» What to do
Filter the data for lines with the word "ErrMsg", then copy every line so identified.
::::::
(* ===== verification/Control.v ===== *)
(** * scrcpy control messages (agent/internal/agent/control.go)

    The encoding of browser input events into the binary messages the scrcpy server
    reads from its control socket, with the range checks on every field.  The result
    of converting a float64 of at least 2^64 to [uint64] is not fixed by the language
    and is a parameter ([overflow]). *)

From S2P Require Import Prelude GoBase GoStrings GoFloat Model.

Section control.
Context (overflow : Z).

(** ** Fields of an event *)

Definition invalid (key : string) : error := ErrMsg ("invalid control " +:+ key).

(** [uint64(f)] of an integral, non-negative float64. *)
Definition float_to_uint64 (f : float64) : Z :=
  let n := int_part f in if n <? 2 ^ 64 then n else uint64 overflow.

Definition uint64FieldDefault (event : vmap) (key : string) (fallback : Z) : result Z :=
  match event !! key with
  | None => Ok fallback
  | Some (VNum f) =>
      if flt f (float_of_Z 0) || negb (is_integral f) || flt (float_of_Z (2 ^ 64 - 1)) f
      then Err (invalid key) else Ok (float_to_uint64 f)
  | Some (VInt n) => if n <? 0 then Err (invalid key) else Ok n
  | Some _ => Err (invalid key)
  end.

Definition bounded_field (max : Z) (event : vmap) (key : string) (fallback : Z) : result Z :=
  match uint64FieldDefault event key fallback with
  | Ok n => if max <? n then Err (invalid key) else Ok n
  | Err _ => Err (invalid key)
  end.

Definition MaxUint64 : Z := 2 ^ 64 - 1.
Definition uint8Field (event : vmap) (key : string) := bounded_field (2 ^ 8 - 1) event key MaxUint64.
Definition uint16Field (event : vmap) (key : string) := bounded_field (2 ^ 16 - 1) event key MaxUint64.
Definition uint32Field (event : vmap) (key : string) := bounded_field (2 ^ 32 - 1) event key MaxUint64.
Definition uint32FieldDefault (event : vmap) (key : string) (fallback : Z) :=
  bounded_field (2 ^ 32 - 1) event key fallback.

Definition floatFieldDefault (event : vmap) (key : string) (fallback : float64) : float64 :=
  match event !! key with
  | Some (VNum f) => if negb (IsNaN f) && negb (IsInf f) then f else fallback
  | _ => fallback
  end.

Definition boolField (event : vmap) (key : string) : bool := eq_true (event !! key).

(** Cut to at most [max] bytes, then drop bytes until the rest is valid UTF-8. *)
Fixpoint drop_invalid (fuel : nat) (contents : bytes) : bytes :=
  match fuel with
  | O => contents
  | S fuel =>
      match contents with
      | [] => []
      | _ => if Valid contents then contents else drop_invalid fuel (removelast contents)
      end
  end.
Definition truncateUTF8 (value : string) (max : nat) : bytes :=
  let contents := take max (str_bytes value) in drop_invalid (length contents) contents.

Definition pointerIDField (event : vmap) : result Z :=
  match event !! "id" with
  | Some (VNum id) =>
      if feq id (float_of_Z (-1)) then Ok MaxUint64
      else if feq id (float_of_Z (-2)) then Ok (MaxUint64 - 1)
      else uint64FieldDefault event "id" 0
  | Some (VInt id) =>
      if id =? -1 then Ok MaxUint64
      else if id =? -2 then Ok (MaxUint64 - 1)
      else uint64FieldDefault event "id" 0
  | _ => uint64FieldDefault event "id" 0
  end.

Definition clamp (value min max : float64) : float64 := fmax min (fmin max value).

Definition positionFromEvent (event : vmap) : result (Z * Z * Z * Z) :=
  match uint32Field event "x" with
  | Err e => Err e
  | Ok x =>
      match uint32Field event "y" with
      | Err e => Err e
      | Ok y =>
          match uint16Field event "w" with
          | Err _ => Err (ErrMsg "invalid control width")
          | Ok w =>
              if w =? 0 then Err (ErrMsg "invalid control width")
              else match uint16Field event "h" with
              | Err _ => Err (ErrMsg "invalid control height")
              | Ok h =>
                  if h =? 0 then Err (ErrMsg "invalid control height") else Ok (x, y, w, h)
              end
          end
      end
  end.

Definition writePosition (x y w h : Z) : bytes := be_put 4 x ++ be_put 4 y ++ be_put 2 w ++ be_put 2 h.

(** ** Messages *)

Definition zeros (n : nat) : bytes := repeat (byte_of 0) n.

Definition encodeKeycode (event : vmap) : result bytes :=
  match uint8Field event "action" with
  | Err e => Err e
  | Ok action =>
      match uint32Field event "keycode" with
      | Err e => Err e
      | Ok keycode =>
          match uint32FieldDefault event "repeat" 0 with
          | Err e => Err e
          | Ok rep =>
              match uint32FieldDefault event "meta" 0 with
              | Err e => Err e
              | Ok meta =>
                  Ok (byte_of 0 :: byte_of action :: be_put 4 keycode ++ be_put 4 rep ++ be_put 4 meta)
              end
          end
      end
  end.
::::::
» Your response
Definition invalid (key : string) : error := ErrMsg ("invalid control " +:+ key).
          | Err _ => Err (ErrMsg "invalid control width")
              if w =? 0 then Err (ErrMsg "invalid control width")
              | Err _ => Err (ErrMsg "invalid control height")
                  if h =? 0 then Err (ErrMsg "invalid control height") else Ok (x, y, w, h)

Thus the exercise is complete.